Porque ainda faz sentido o 8 de março?

Colaboração com o Sindicato dos Servidores Públicos Municipais de Santos.

“Tá chegando março, mês da mulher. Mês de ganhar rosa na saída do metrô e continuar apanhando em casa. De ganhar chocolate do plano de saúde e continuar sendo maltratada pelo ginecologista ou retalhada pelo obstetra. De receber recado piegas em fanpages de agências de publicidade e continuar tendo o corpo exposto pra vender cerveja. De ganhar parabéns no elevador e continuar sendo piada entre colegas de Tecnologia da Informação, Engenharia e outras profissões ditas masculinas. Ah, o dia da mulher… dia que ninguém procura saber por que surgiu e todos resumem a mera distribuição de brindes estereotipados”
Gabriela Moura (24/02/15)
Até quando o texto acima fará sentido na nossa sociedade? 
“(…) continuar apanhando em casa (…)” pareceu exagero pra você? Tomara fosse. Só no mês de janeiro desse ano, no Estado de São Paulo, tivemos 8 homicídios de mulheres, mais 28 tentativas de homicídio, 5010 lesões corporais, 33 maus tratos, 5405 registros de ameaças e 83 estupros (dessas, 50 eram vulneráveis). Isso porque esses altos números são oficiais, da Secretaria de Segurança Pública de SP, imagina pra quanto iriam esses índices caso todos as ocorrências fossem registrados.
Essa terrível realidade de violência contra a mulher também é fato em Santos. Em 2013, tivemos 2 assassinatos, 687 registros de lesão corporal e 53 estupros registrados na Delegacia de Defesa da Mulher da cidade.
“(…) maltratada pelo ginecologista ou retalhada pelo obstetra (…)” não fez sentido para você? Segundo pesquisa realizada pela Fundação Perseu Abramo,  uma em cada quatro mulheres foi vítima de violência obstétrica durante o parto no Brasil.

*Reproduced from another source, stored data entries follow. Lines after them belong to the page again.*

(* ===== verification/Exec.v ===== *)
(** Running a program: exec.c, [loaduvm] of vm.c and [sys_exec] of sysfile.c. *)

From stdpp Require Import base tactics numbers option list gmap sets strings.
From Stdlib Require Import ZArith Lia.
From S2P Require Import Prelude ProcDefs Spinlock CString Kernel Memory Kalloc Pipe Block Bytes Log Fs File Vm VmFacts VmSpace VmFork VmUser Syscall Sysfile.

(** * elf.h *)

Definition ELF_MAGIC : Z := 0x464C457F.
Definition ELF_PROG_LOAD : Z := 1.
Record elfhdr := MkElf { eh_magic : Z; eh_entry : Z; eh_phoff : Z; eh_phnum : Z }.
Record proghdr := MkPh { ph_type : Z; ph_off : Z; ph_vaddr : Z; ph_filesz : Z; ph_memsz : Z }.
Definition ELFHDR_SIZE : Z := 52.
Definition PROGHDR_SIZE : Z := 32.
(** The fields that [exec] uses, at their offsets. *)
Definition decode_elf (b : list Z) : elfhdr := MkElf (ld32 0 b) (ld32 24 b) (ld32 28 b) (ld16 44 b).
Definition decode_ph (b : list Z) : proghdr := MkPh (ld32 0 b) (ld32 4 b) (ld32 8 b) (ld32 16 b) (ld32 20 b).

Definition MAXARG : nat := 32.

(** * The stack of a new program *)

(** Push the argument strings, each with its NUL: the stack pointer and the addresses of the
    strings, or [None] for [goto bad]. *)
Fixpoint exec_args (me : nat) (pgdir sp : Z) (argv : list (list Z)) (us : list Z) : M kmem (option (Z * list Z)) :=
  match argv with
  | [] => mret (Some (sp, us))
  | s :: argv =>
      if (MAXARG <=? length us)%nat then mret None else
      let sp := Z.land (u32 (sp - Z.of_nat (length s))) (u32 (Z.lnot 3)) in
      r ← copyout me pgdir sp s;
      if r <? 0 then mret None else exec_args me pgdir sp argv (us ++ [sp])
  end.
(** The words that go below them. *)
Definition ustack_words (sp : Z) (us : list Z) : list Z :=
  let argc := Z.of_nat (length us) in [0xffffffff; argc; u32 (sp - (argc + 1) * 4)] ++ us ++ [0].
(** The stack pointer that the program starts with. *)
Definition exec_push (me : nat) (pgdir sp : Z) (argv : list (list Z)) : M kmem (option Z) :=
  a ← exec_args me pgdir sp argv [];
  match a with
  | None => mret None
  | Some (sp, us) =>
      let ws := ustack_words sp us in
      let sp := u32 (sp - 4 * Z.of_nat (length ws)) in
      r ← copyout me pgdir sp (mjoin (le_bytes 4 <$> ws));
      mret (if r <? 0 then None else Some sp)
  end.

Section code.
Context {B : Type} `{!BlockIO B} `{!TxIO B}.
Local Abbreviation S := (M (sys B)).
Context (me : nat) (kend kdata : Z).
Context (devread : Z -> option (nat -> Z -> M (fs B) (Z * list Z))).

(** The routines of vm.c on the memory of this state. *)
Definition on_vm {A} (m : M kmem A) : S A := on_f (on_kmem m).

(** * loaduvm *)

Fixpoint loaduvm_from (fuel : nat) (pgdir addr : Z) (ip : nat) (offset i sz : Z) : S Z :=
  match fuel with
  | O => fail EFuel
  | Datatypes.S fuel =>
      if i <? sz then
        pte ← on_vm (walkpgdir me pgdir (u32 (addr + i)) false);
        panic_if (pte =? 0) "loaduvm: address should exist";;
        e ← on_vm (ldw pte);
        let pa := PTE_ADDR e in
        let n := if sz - i <? PGSIZE then sz - i else PGSIZE in
        '(k, bs) ← on_i (readi devread ip (u32 (offset + i)) n);
        on_vm (modify (fun s => set_mem (put_bytes (km_mem s) (P2V pa) bs) s));;
        if negb (u32 k =? n) then mret (-1)
        else loaduvm_from fuel pgdir addr ip offset (u32 (i + PGSIZE)) sz
      else mret 0
  end.
Definition loaduvm (pgdir addr : Z) (ip : nat) (offset sz : Z) : S Z :=
  panic_if (negb (addr mod PGSIZE =? 0)) "loaduvm: addr must be page aligned";;
  loaduvm_from (Datatypes.S (Z.to_nat (sz / PGSIZE + 1))) pgdir addr ip offset 0 sz.

(** * exec *)

(** [bad]: a null [pgdir] is 0, a null [ip] is [None]. *)
Definition exec_bad (pgdir : Z) (ip : option nat) : S Z :=
  (if pgdir =? 0 then mret tt else on_vm (freevm me kend pgdir));;
  match ip with
  | Some ip => s_iunlockput me ip;; end_call;; mret (-1)
  | None => mret (-1)
  end.

(** The program headers: the size of the image, or [None] for [goto bad]. *)
Fixpoint exec_load (n : nat) (pgdir : Z) (ip : nat) (off sz : Z) : S (option Z) :=
  match n with
  | O => mret (Some sz)
  | Datatypes.S n =>
      '(k, bs) ← on_i (readi devread ip (u32 off) PROGHDR_SIZE);
      if negb (k =? PROGHDR_SIZE) then mret None else
      let ph := decode_ph bs in
      if negb (ph_type ph =? ELF_PROG_LOAD) then exec_load n pgdir ip (s32 (off + PROGHDR_SIZE)) sz else
      if ph_memsz ph <? ph_filesz ph then mret None else
      if u32 (ph_vaddr ph + ph_memsz ph) <? ph_vaddr ph then mret None else
      sz ← on_vm (allocuvm me kend pgdir sz (u32 (ph_vaddr ph + ph_memsz ph)));
      if sz =? 0 then mret None else
      if negb (ph_vaddr ph mod PGSIZE =? 0) then mret None else
      r ← loaduvm pgdir (ph_vaddr ph) ip (ph_off ph) (ph_filesz ph);
      if r <? 0 then mret None else exec_load n pgdir ip (s32 (off + PROGHDR_SIZE)) sz
  end.

(** What follows the last slash. *)
Fixpoint last_elem (path last : list Z) : list Z :=
  match path with
  | [] => last
  | c :: path => if c =? 0 then last else last_elem path (if c =? SLASH then path else last)
  end.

Mulher tratada como objeto para vender cerveja e outros produtos é a ponta do Iceberg do problema. “O monopólio dos meios de comunicação no país compromete a divulgação de outros pontos de vista que não seja os dos setores majoritários, normalmente conservadores e repetidores de estereótipos que hegemonizam uma visão social de mundo e diminuem as lutas dos movimentos sociais organizados, inclusive o das mulheres”, essa é só uma reflexão inicial que a psicóloga Rachel Moreno desenvolve no livro “A imagem da mulher na mídia”.
O que dizer então das diferenças no mundo do trabalho? Até hoje o rendimento médio mensal das mulheres no Brasil é equivalente a 70% do dos homens, isso para exercer exatamente o mesmo trabalho. A exploração da força de trabalho atinge as mulheres de forma particular, com mais pressão, assédio moral, assédio sexual e menores salários.
A história do Dia Internacional das Mulheres Trabalhadores
Ano passado explicamos as origens do 8 de Março, esse ano temos a oportunidade de conhecer a mesma história através dos quadrinhos. Os sites Fictícia e Petiscodisponibilizarão no dia 07/03, gratuitamente, a História em Quadrinhos “Pão & Rosas”, escrita pelo santista Hector Lima e desenhada por Mario Cau.
Ensejamos a todas que o dia seja de reflexão e que desta nasça a vontade e a firmeza para que em um futuro próximo as mulheres não sejam mais vítimasde violência e discriminação.